Supplied data —
== Segment start ==

(* ===== verification/Wire.v ===== *)
(** * Canonical Routine wire forms

    The Routine part of Team's HTTP protocol: identifiers
    ([protocol/http/rust/src/identifiers.rs]), schedules, names and bounds
    ([routine/mod.rs]), projected steps and summaries ([routine/plan.rs]),
    outputs ([routine/output.rs]), progress events ([progress.rs]) and the closed
    detail of each notice ([routine_notice.rs]). *)

From stdpp Require Import base tactics list strings pretty.
From Stdlib Require Import ZArith Lia Ascii.
From S2P Require Import Prelude Text Json Calendar Platform.

#[local] Open Scope Z_scope.

(** ** Identifiers *)
Definition bounded (v : Value) (re : string -> bool) (maximum : Z) : option string :=
  match v with
  | VString s => if (text_len s <=? maximum) && re s then Some s else None
  | _ => None
  end.
Definition canonical_team_id (v : Value) : option string :=
  match v with VString s => if TEAM_ID_RE s then Some s else None | _ => None end.
Definition canonical_assistant_id (v : Value) : option string := bounded v IDENTIFIER_RE 40.
Definition canonical_identifier (v : Value) : option string := bounded v IDENTIFIER_RE 64.
Definition canonical_action_id (v : Value) : option string := bounded v ACTION_ID_RE 128.
Definition valid_assistant (v : Value) : bool := bool_decide (is_Some (canonical_assistant_id v)).
Definition valid_action (v : Value) : bool := bool_decide (is_Some (canonical_action_id v)).

(** ** Bounds *)
Definition MAX_ROUTINES : Z := 8.
Definition MAX_ROUTINE_NAME_CHARS : Z := 80.
Definition MAX_ROUTINE_DESCRIPTION_CHARS : Z := 600.
Definition MAX_ROUTINE_STEPS : Z := 256.
Definition MIN_CONTINUOUS_GAP_SECONDS : Z := 5.
Definition MAX_CONTINUOUS_GAP_SECONDS : Z := 366 * 86400.
Definition DAY_SECONDS : Z := 86400.
Definition MAX_CONTINUOUS_CAP : Z :=
  Z.quot (DAY_SECONDS + MIN_CONTINUOUS_GAP_SECONDS - 1) MIN_CONTINUOUS_GAP_SECONDS.
Definition MAX_ROLLUP_RUNS : Z := 60.
Definition MAX_ROUTINE_ASSISTANTS : Z := 16.
Definition MAX_PERMITTED : Z := MAX_ROUTINE_STEPS.
Definition MAX_FAILURE_STREAK : Z := 3.
Definition MAX_UNRESOLVED_INCIDENTS : Z := 32.
Definition OUTCOMES : list string :=
  ["changed"; "created"; "deleted"; "denied"; "done"; "failed"; "frozen"; "healthy"; "held";
   "paused"; "recovered"; "scope-changed"; "skipped"; "stopped"; "streak-paused"; "user-skipped"]%string.
Definition PAUSE_REASONS : list string := ["exhausted"; "policy"; "evidence"]%string.
Definition REQUEST_KINDS : list string := ["human"; "integrations"]%string.
Definition SCHEDULE_KINDS : list string := ["continuous"; "daily"; "monthly"; "weekly"]%string.
Definition TIMEZONE_SOURCES : list string := ["browser"; "person"; "none"]%string.
Definition CONVENTIONAL_TIMEZONE : string := "UTC".
Definition OUTPUT_MODES : list string := ["show"; "changes"; "none"]%string.
Definition SHOWN_MODES : list string := ["changes"; "show"]%string.
Definition OUTPUT_STATES : list string := ["shown"; "unchanged"; "unavailable"]%string.

(** ** Schedules *)
Definition schedule_fields (kind : string) : list string :=
  if kind =s "daily" then ["kind"; "time"]%string
  else if kind =s "weekly" then ["kind"; "weekday"; "time"]%string
  else if kind =s "monthly" then ["kind"; "day"; "time"]%string
  else ["kind"; "gap"]%string.

Definition canonical_schedule (v : Value) : option Value :=
  match get v "kind" ≫= as_str with
  | Some kind =>
      if contains SCHEDULE_KINDS kind then
        match exact_object v (schedule_fields kind) with
        | Some ms =>
            let valid :=
              if kind =s "continuous"
              then whole (field ms "gap") MIN_CONTINUOUS_GAP_SECONDS MAX_CONTINUOUS_GAP_SECONDS
              else full_value TIME_RE (field ms "time")
                   && (negb (kind =s "weekly") || whole (field ms "weekday") 0 6)
                   && (negb (kind =s "monthly") || whole (field ms "day") 1 28) in
            if valid then Some v else None
        | None => None
        end
      else None
  | None => None
  end.

(** [ceil(86400 / gap)] starts in any rolling 24 hours. *)
Definition continuous_cap (gap : Z) : Z := Z.quot (DAY_SECONDS - 1) gap + 1.

Definition daily_cap (schedule : Value) : Z :=
  match get schedule "gap" ≫= small_int with
  | Some gap => if is_str (at_ schedule "kind") "continuous" then continuous_cap gap else 1
  | None => 1
  end.

(** ** Names, zones, positions, revisions *)
Definition WHITESPACE : list Z :=
  [0x9; 0xa; 0xb; 0xc; 0xd; 0x1c; 0x1d; 0x1e; 0x1f; 0x20; 0x85; 0xa0; 0x1680; 0x2000; 0x2001;
   0x2002; 0x2003; 0x2004; 0x2005; 0x2006; 0x2007; 0x2008; 0x2009; 0x200a; 0x2028; 0x2029;
   0x202f; 0x205f; 0x3000].
Definition isspace (c : Z) : bool := existsb (Z.eqb c) WHITESPACE.
(** [text::strip(line) == line]: neither end is whitespace. *)
Definition trimmed (cs : list Z) : bool :=
  match head cs, last cs with
  | Some a, Some b => negb (isspace a) && negb (isspace b)
  | _, _ => true
  end.

Section Lines.
  Context {PF : Platform} {VO : Vocabulary}.

Definition forbidden_category (c : Z) : bool :=
  let cat := category c in
  match strip_prefix "C" cat with Some _ => true | None => (cat =s "Zl") || (cat =s "Zp") end.
Definition line (v : Value) (maximum : Z) : option string :=
  match as_str v with
  | Some s =>
      if (1 <=? text_len s) && (text_len s <=? maximum) && is_nfc s && trimmed (chars s)
         && negb (existsb forbidden_category (chars s))
      then Some s else None
  | None => None
  end.
Definition canonical_name (v : Value) : option string := line v MAX_ROUTINE_NAME_CHARS.
Definition canonical_description (v : Value) : option string := line v MAX_ROUTINE_DESCRIPTION_CHARS.
Definition exact_name (v : Value) : bool := bool_decide (is_Some (canonical_name v)).
Definition exact_description (v : Value) : bool := bool_decide (is_Some (canonical_description v)).
End Lines.

Definition canonical_timezone (v : Value) : option string :=
  match as_str v with Some s => if TIMEZONE_RE s then Some s else None | None => None end.

Definition zoned (timezone source : Value) : bool :=
  match as_str source with
  | Some src =>
      contains TIMEZONE_SOURCES src
      && match canonical_timezone timezone with
         | Some zone => negb (src =s "none") || (zone =s CONVENTIONAL_TIMEZONE)
         | None => false
         end
  | None => false
  end.

Definition position (v : Value) (maximum : Z) : bool := whole v 1 maximum.
Definition canonical_position (v steps : Value) : option Value :=
  match small_int steps with
  | Some n => if (0 <=? n) && (n <=? MAX_ROUTINE_STEPS) && position v n then Some v else None
  | None => None
  end.
Definition valid_revision (v : Value) : bool := whole v 1 (2 ^ 31 - 1).

(** ** Escaped previews *)
Definition plan_unsafe (c : Z) : bool :=
  ((0 <=? c) && (c <=? 0x1f)) || ((0x7f <=? c) && (c <=? 0x9f))
  || ((0x200b <=? c) && (c <=? 0x200f)) || ((0x2028 <=? c) && (c <=? 0x202e))
  || ((0x2060 <=? c) && (c <=? 0x206f)) || ((0xd800 <=? c) && (c <=? 0xdfff)) || (c =? 0xfeff).
Definition push_escaped (c : Z) : string := if plan_unsafe c then push_escape c else utf8 c.
Definition escaped (s : string) : string := String.concat "" (map push_escaped (chars s)).
Definition MAX_PREVIEW_CHARS : Z := 120.
Definition MAX_MEMBER_CHARS : Z := 128.
Definition MAX_POINTER_CHARS : Z := 256.
Definition preview (s : string) : string :=
  let e := escaped s in
  if text_len e <=? MAX_PREVIEW_CHARS then e
  else String.concat "" (map utf8 (take (Z.to_nat (MAX_PREVIEW_CHARS - 1)) (chars e))) +:+ utf8 0x2026.
Definition literal_preview (v : Value) : string := preview (canonical v).
Definition plain (v : Value) (maximum : Z) : bool :=
  match as_str v with
  | Some s => (1 <=? text_len s) && (text_len s <=? maximum) && negb (existsb plan_unsafe (chars s))
  | None => false
  end.
Definition wire_pointer (v : Value) : bool :=
  match as_str v with
  | Some s => (text_len s <=? MAX_POINTER_CHARS) && POINTER_RE s && negb (existsb plan_unsafe (chars s))
  | None => false
  end.

(** ** Selectors *)
Definition MAX_WHERE_CHARS : Z := 4096.

(** The JSON text of a decoded string, escaped as [where_text] escapes it. *)
Definition where_char (c : Z) : string :=
  if (c <? 0x20) || (c =? 0x22) || (c =? 0x5c) then write_char false c else push_escaped c.
Definition where_string (points : list Z) : string :=
  quote +:+ String.concat "" (map where_char points) +:+ quote.
Definition where_text (constant : Value) : option string :=
  match constant with
  | VString s => Some (where_string (chars s))
  | VNumber (NInt _ | NBigInt _) => Some (canonical constant)
  | _ => None
  end.

Inductive Scalar : Type :=
| ScalarString (points : list Z)
| ScalarInteger.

== Segment end ==

Please, from the material above, copy only the lines from the line with "Definition MAX_ROLLUP_RUNS : Z := 60." up to and including the line with "Definition schedule_fields (kind", exactly as written.

Solution —
Definition MAX_ROLLUP_RUNS : Z := 60.
Definition MAX_ROUTINE_ASSISTANTS : Z := 16.
Definition MAX_PERMITTED : Z := MAX_ROUTINE_STEPS.
Definition MAX_FAILURE_STREAK : Z := 3.
Definition MAX_UNRESOLVED_INCIDENTS : Z := 32.
Definition OUTCOMES : list string :=
  ["changed"; "created"; "deleted"; "denied"; "done"; "failed"; "frozen"; "healthy"; "held";
   "paused"; "recovered"; "scope-changed"; "skipped"; "stopped"; "streak-paused"; "user-skipped"]%string.
Definition PAUSE_REASONS : list string := ["exhausted"; "policy"; "evidence"]%string.
Definition REQUEST_KINDS : list string := ["human"; "integrations"]%string.
Definition SCHEDULE_KINDS : list string := ["continuous"; "daily"; "monthly"; "weekly"]%string.
Definition TIMEZONE_SOURCES : list string := ["browser"; "person"; "none"]%string.
Definition CONVENTIONAL_TIMEZONE : string := "UTC".
Definition OUTPUT_MODES : list string := ["show"; "changes"; "none"]%string.
Definition SHOWN_MODES : list string := ["changes"; "show"]%string.
Definition OUTPUT_STATES : list string := ["shown"; "unchanged"; "unavailable"]%string.

(** ** Schedules *)
Definition schedule_fields (kind : string) : list string :=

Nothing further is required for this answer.